(** "API Handlers", "Compat Handlers", "MVC Handlers", "Other Handlers". *)
Definition main_handlers : Proc Boot Step unit :=
  new "healthApiHandler" "api.NewHealthApiHandler" ["db"];;
  new "heartbeatApiHandler" "api.NewHeartbeatApiHandler"
    ["userService"; "heartbeatService"; "languageMappingService"];;
  new "summaryApiHandler" "api.NewSummaryApiHandler" ["userService"; "summaryService"];;
  new "metricsHandler" "api.NewMetricsHandler"
    ["userService"; "summaryService"; "heartbeatService"; "leaderboardService";
     "keyValueService"; "metricsRepository"];;
  new "diagnosticsHandler" "api.NewDiagnosticsApiHandler"
    ["userService"; "diagnosticsService"];;
  new "avatarHandler" "api.NewAvatarHandler" [];;
  new "activityHandler" "api.NewActivityApiHandler" ["userService"; "activityService"];;
  new "badgeHandler" "api.NewBadgeHandler" ["userService"; "summaryService"];;
  new "wakatimeV1StatusBarHandler" "wtV1Routes.NewStatusBarHandler"
    ["userService"; "summaryService"];;
  new "wakatimeV1AllHandler" "wtV1Routes.NewAllTimeHandler"
    ["userService"; "summaryService"];;
  new "wakatimeV1SummariesHandler" "wtV1Routes.NewSummariesHandler"
    ["userService"; "summaryService"];;
  new "wakatimeV1StatsHandler" "wtV1Routes.NewStatsHandler"
    ["userService"; "summaryService"];;
  new "wakatimeV1UsersHandler" "wtV1Routes.NewUsersHandler"
    ["userService"; "heartbeatService"];;
  new "wakatimeV1ProjectsHandler" "wtV1Routes.NewProjectsHandler"
    ["userService"; "heartbeatService"];;
  new "wakatimeV1HeartbeatsHandler" "wtV1Routes.NewHeartbeatHandler"
    ["userService"; "heartbeatService"];;
  new "wakatimeV1LeadersHandler" "wtV1Routes.NewLeadersHandler"
    ["userService"; "leaderboardService"];;
  new "shieldV1BadgeHandler" "shieldsV1Routes.NewBadgeHandler"
    ["summaryService"; "userService"];;
  new "summaryHandler" "routes.NewSummaryHandler"
    ["summaryService"; "userService"; "keyValueService"];;
  new "settingsHandler" "routes.NewSettingsHandler"
    ["userService"; "heartbeatService"; "summaryService"; "aliasService";
     "aggregationService"; "languageMappingService"; "projectLabelService";
     "keyValueService"; "mailService"];;
  new "subscriptionHandler" "routes.NewSubscriptionHandler"
    ["userService"; "mailService"; "keyValueService"];;
  new "projectsHandler" "routes.NewProjectsHandler" ["userService"; "heartbeatService"];;
  new "homeHandler" "routes.NewHomeHandler" ["keyValueService"];;
  new "loginHandler" "routes.NewLoginHandler" ["userService"; "mailService"];;
  new "imprintHandler" "routes.NewImprintHandler" ["keyValueService"];;
  call None None "routes.NewLeaderboardHandler" [V "userService"; V "leaderboardService"];;
  call None None "routes.NewNoopHandler" [];;
  call (Some "leaderboardHandler") None "condition.TernaryOperator"
    [Expr "config.App.LeaderboardEnabled"; Ret "routes.NewLeaderboardHandler";
     Ret "routes.NewNoopHandler"];;
  new "relayHandler" "relay.NewRelayHandler" [].

(** "Setup Routing" to "API route registrations". *)
Definition main_routing (cfg : AppConfig) : Proc Boot Step unit :=
  new "router" "chi.NewRouter" [];;
  call None None "middlewares.NewPrincipalMiddleware" [];;
  call None None "middlewares.NewLoggingMiddleware"
    [Expr "logbuch.Info";
     Expr "[/assets /favicon /service-worker.js /api/health /api/avatar]"];;
  call None (Some "router") "Use"
    [Expr "middleware.CleanPath"; Expr "middleware.StripSlashes";
     Expr "middleware.Recoverer"; Ret "middlewares.NewPrincipalMiddleware";
     Ret "middlewares.NewLoggingMiddleware"];;
  when (negb (String.eqb (SentryDsn cfg) ""))
    (call None None "middlewares.NewSentryMiddleware" [];;
     call None (Some "router") "Use" [Ret "middlewares.NewSentryMiddleware"]);;
  new "rootRouter" "chi.NewRouter" [];;
  call None None "middlewares.NewSecurityMiddleware" [];;
  call None (Some "rootRouter") "Use" [Ret "middlewares.NewSecurityMiddleware"];;
  new "apiRouter" "chi.NewRouter" [];;
  call None (Some "router") "Mount" [Lit "/"; V "rootRouter"];;
  call None (Some "router") "Mount" [Lit "/api"; V "apiRouter"];;
  register "homeHandler" "rootRouter";;
  register "loginHandler" "rootRouter";;
  register "imprintHandler" "rootRouter";;
  register "summaryHandler" "rootRouter";;
  register "leaderboardHandler" "rootRouter";;
  register "projectsHandler" "rootRouter";;
  register "settingsHandler" "rootRouter";;
  register "subscriptionHandler" "rootRouter";;
  register "relayHandler" "rootRouter";;
  register "summaryApiHandler" "apiRouter";;
  register "healthApiHandler" "apiRouter";;
  register "heartbeatApiHandler" "apiRouter";;
  register "metricsHandler" "apiRouter";;
  register "diagnosticsHandler" "apiRouter";;
  register "avatarHandler" "apiRouter";;
  register "activityHandler" "apiRouter";;
  register "badgeHandler" "apiRouter";;
  register "wakatimeV1StatusBarHandler" "apiRouter";;
  register "wakatimeV1AllHandler" "apiRouter";;
  register "wakatimeV1SummariesHandler" "apiRouter";;
  register "wakatimeV1StatsHandler" "apiRouter";;
  register "wakatimeV1UsersHandler" "apiRouter";;
  register "wakatimeV1ProjectsHandler" "apiRouter";;
  register "wakatimeV1HeartbeatsHandler" "apiRouter";;
  register "wakatimeV1LeadersHandler" "apiRouter";;
  register "shieldV1BadgeHandler" "apiRouter".

(** "Static Routes", the profiling endpoint and the memory loop. *)
Definition main_static (cfg : AppConfig) : Proc Boot Step unit :=
  call (Some "embeddedStatic") None "fs.Sub" [V "staticFiles"; Lit "static"];;
  call (Some "static") None "conf.ChooseFS" [Lit "static"; V "embeddedStatic"];;
  call None None "fsutils.NewExistsFS" [V "static"];;
  call None None "WithCache" [Ret "fsutils.NewExistsFS"; Expr "!config.IsDev()"];;
  call (Some "assetsStaticFs") None "fsutils.NewExistsHttpFS" [Ret "WithCache"];;
  new "assetsFileServer" "http.FileServer" ["assetsStaticFs"];;
  when (negb (IsDev cfg))
    (new "assetsFileServer" "gzipped.FileServer" ["assetsStaticFs"]);;
  call None None "http.FS" [Expr "fsutils.NeuteredFileSystem"; V "static"];;
  call (Some "staticFileServer") None "http.FileServer" [Ret "http.FS"];;
  call None (Some "router") "Get"
    [Lit "/contribute.json"; V "staticFileServer"];;
  call None (Some "router") "Get" [Lit "/assets/*"; V "assetsFileServer"];;
  call None None "http.RedirectHandler"
    [Lit "swagger-ui/"; Expr "http.StatusMovedPermanently"];;
  call None (Some "router") "Get" [Lit "/swagger-ui"; Ret "http.RedirectHandler"];;
  call None (Some "router") "Get" [Lit "/swagger-ui/*"; Expr "httpSwagger.WrapHandler"];;
  when (EnablePprof cfg)
    (logb LogInfo
       "profiling enabled, exposing pprof data at http://127.0.0.1:6060/debug/pprof";;
     spawn None "http.ListenAndServe" [Lit "127.0.0.1:6060"; Expr "nil"]);;
  emit (SGoLoop ["time.Sleep"; "runtime.GC"; "debug.FreeOSMemory"]).

(** "Listen HTTP". *)
Definition main_listen (cfg : AppConfig) : Proc Boot Step unit :=
  on_files (listen "router" (ServerSection cfg) (UseTLS cfg)).

(** Everything between the migration pass and the listeners. *)
Definition main_wiring (cfg : AppConfig) : Proc Boot Step unit :=
  main_repositories;;
  main_services cfg;;
  main_jobs cfg;;
  main_handlers;;
  main_routing cfg;;
  main_static cfg.

(** [main] of [main.go]. *)
Definition main (env : Env) : Proc Boot Step unit :=
  cfg ← main_boot env;
  main_database env cfg;;
  main_migrations cfg;;
  main_wiring cfg;;
  main_listen cfg.

(** The process as the operating system starts it: the two embedded
    variables are set, nothing else is. *)
Definition fresh_process (w : World S) (fs : F) : Boot :=
  mkBoot w fs {[ "version"; "staticFiles" ]}.

End Main.

Arguments Boot : clear implicits.

Definition app_default : AppConfig :=
  mkAppConfig cfg0 false true "sqlite3" "" "" srv_default.
(** * collaborators.go: permission aggregation, team paths, pagination

    A shallow embedding of [collaborators.go] (the version that takes the
    organization name as an argument and decodes permissions into the
    [Permission] enum), together with the properties its specification
    states about it.

    - Go maps are [gmap]s; indexing a Go map at a missing key yields the
      zero value of the element type, which [index] writes out.
    - The GraphQL transport is a script of responses, consumed one per
      call; every response that decodes carries all requested fields.
    - The parent-chain walk of [getTeamFullnames] is a Go [for] loop with
      no bound; it is embedded with a step budget, and running out of
      every budget is what non-termination means here.
    - [Main] is embedded with the list of what it prints and flushes;
      the earlier [getCollaborators] of the same file, on permission
      strings, is embedded next to the later one and compared with it. *)

From Stdlib Require Import String Ascii List Arith Lia OrderedTypeEx.
From stdpp Require Import base option strings list gmap fin_maps relations sorting.

Open Scope string_scope.
Open Scope list_scope.

(** ** Permissions *)

(** [type Permission int] with the constants [PermNONE .. PermADMIN];
    [UnmarshalText] accepts the four names only. *)
Inductive Permission : Type :=
  | PermNONE
  | PermREAD
  | PermWRITE
  | PermADMIN.

#[global] Instance Permission_eq_dec : EqDecision Permission.
Proof. solve_decision. Defined.

(** ** Errors and results *)

(** [graphql] fails with a transport, protocol or decode error;
    [getCollaborators] adds the mismatch built by
    [fmt.Errorf("mismatch for reponame=%q collaborator=%q : %q != %q",
                reponame, key, val, source.Permission)],
    kept here as its four arguments. *)
Inductive error : Type :=
  | GraphqlError (msg : string)
  | Mismatch (reponame key : string) (val new : Permission).

Inductive result (A : Type) : Type :=
  | Err (e : error)
  | Ok (a : A).
Arguments Err {A} e.
Arguments Ok {A} a.

Definition bind {A B : Type} (r : result A) (k : A -> result B) : result B :=
  match r with
  | Err e => Err e
  | Ok a => k a
  end.

Notation "x <- r ;; k" := (bind r (fun x => k))
  (at level 100, r at next level, right associativity).

(** [m[k]] on a Go map: the stored value, or the zero value. *)
Definition index {V : Type} (zero : V) (m : gmap string V) (k : string) : V :=
  default zero (m !! k).

(** ** getCollaborators *)

Module Collab.

Record Source : Type := mkSource {
  Org : string;
  Repo : string;
  Team : string
}.

(** One element of [PermissionSources]: the fields [Permission] and
    [Source] of the Go struct. *)
Record PermissionSource : Type := mkPermissionSource {
  Perm : Permission;
  Src : Source
}.

Record Edge : Type := mkEdge {
  Login : string;
  PermissionSources : list PermissionSource
}.

(** The state one collaborator's scan threads through its sources: the
    result map [ret] (shared by all collaborators of the repository) and
    the two locals [isOrgOwner] and [skippedSources]. *)
Record scanState : Type := mkScan {
  ret : gmap string Permission;
  isOrgOwner : bool;
  skippedSources : gmap string bool
}.

Section Aggregation.
Variable teamFullnames : gmap string string.
Variables orgname reponame : string.

(** The [switch] that derives [key]; with no field set, [key] keeps
    its zero value. *)
Definition sourceKey (login : string) (s : Source) : string :=
  if bool_decide (Org s <> "") then "org:" +:+ Org s
  else if bool_decide (Team s <> "") then "team:" +:+ index "" teamFullnames (Team s)
  else if bool_decide (Repo s <> "") then "user:" +:+ login
  else "".

(** [key == "org:"+orgname] *)
Definition isAmbient (key : string) : bool :=
  bool_decide (key = "org:" +:+ orgname).

(** [isOrgOwner && !skippedSources[key] && source.Permission == PermADMIN] *)
Definition ownerBypass (st : scanState) (key : string) (p : Permission) : bool :=
  isOrgOwner st && negb (index false (skippedSources st) key)
    && bool_decide (p = PermADMIN).

(** The condition under which a differing value is resolved to ADMIN.
    In Go [&&] binds tighter than [||], so the expression
    [HasPrefix(key, "team:") && (W && A) || (A && W)] groups as
    [(HasPrefix && (W && A)) || (A && W)]. *)
Definition resolvesToAdmin (key : string) (val p : Permission) : bool :=
  (String.prefix "team:" key
     && (bool_decide (val = PermWRITE) && bool_decide (p = PermADMIN)))
  || (bool_decide (val = PermADMIN) && bool_decide (p = PermWRITE)).

Definition setRet (st : scanState) (key : string) (p : Permission) : scanState :=
  mkScan (<[key := p]> (ret st)) (isOrgOwner st) (skippedSources st).

(** The tail of the loop body: the [if val, exists := ret[key]; ...]
    statement and the final [ret[key] = source.Permission]. *)
Definition merge (st : scanState) (key : string) (p : Permission) : result scanState :=
  match ret st !! key with
  | Some val =>
      if bool_decide (val <> p) then
        if resolvesToAdmin key val p then Ok (setRet st key PermADMIN)
        else Err (Mismatch reponame key val p)
      else Ok (setRet st key p)
  | None => Ok (setRet st key p)
  end.

(** One iteration of the inner loop. *)
Definition step (login : string) (st : scanState) (source : PermissionSource)
  : result scanState :=
  let key := sourceKey login (Src source) in
  if isAmbient key then
    Ok (if bool_decide (Perm source = PermADMIN)
        then mkScan (ret st) true (skippedSources st)
        else st)
  else if ownerBypass st key (Perm source) then
    Ok (mkScan (ret st) (isOrgOwner st) (<[key := true]> (skippedSources st)))
  else merge st key (Perm source).

(** Whether the iteration for [source] leaves through the second
    [continue]: the source is not the ambient one and the owner bypass
    discards it. *)
Definition suppressed (login : string) (st : scanState) (source : PermissionSource)
  : bool :=
  negb (isAmbient (sourceKey login (Src source)))
    && ownerBypass st (sourceKey login (Src source)) (Perm source).

(** Whether the iteration for [source] sets [isOrgOwner]. *)
Definition grantsOwner (login : string) (source : PermissionSource) : bool :=
  isAmbient (sourceKey login (Src source)) && bool_decide (Perm source = PermADMIN).

(** [source] derives the key [k] and carries WRITE or ADMIN. *)
Definition writeOrAdminFor (login k : string) (source : PermissionSource) : Prop :=
  sourceKey login (Src source) = k
  /\ (Perm source = PermWRITE \/ Perm source = PermADMIN).


(** The inner loop over one collaborator's sources. *)
Fixpoint scan (login : string) (st : scanState) (sources : list PermissionSource)
  : result scanState :=
  match sources with
  | [] => Ok st
  | source :: rest => st' <- step login st source ;; scan login st' rest
  end.

(** How many iterations of the inner loop discard a source with key
    [key] through the owner bypass, counted up to the end of the list
    or the error that ends the scan. *)
Fixpoint suppressions (login : string) (st : scanState)
    (sources : list PermissionSource) (key : string) : nat :=
  match sources with
  | [] => 0
  | source :: rest =>
      (if suppressed login st source
          && bool_decide (sourceKey login (Src source) = key)
       then 1 else 0)
      + match step login st source with
        | Ok st' => suppressions login st' rest key
        | Err _ => 0
        end
  end.

(** The outer loop: the locals are fresh for every collaborator, [ret]
    is carried over. *)
Fixpoint aggregateFrom (r : gmap string Permission) (edges : list Edge)
  : result (gmap string Permission) :=
  match edges with
  | [] => Ok r
  | userInfo :: rest =>
      st <- scan (Login userInfo) (mkScan r false ∅) (PermissionSources userInfo) ;;
      aggregateFrom (ret st) rest
  end.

======

§ What is required
Throughout the material above, find every line holding "HasPrefix" and copy it.

§ Solution for this task
    [HasPrefix(key, "team:") && (W && A) || (A && W)] groups as
    [(HasPrefix && (W && A)) || (A && W)]. *)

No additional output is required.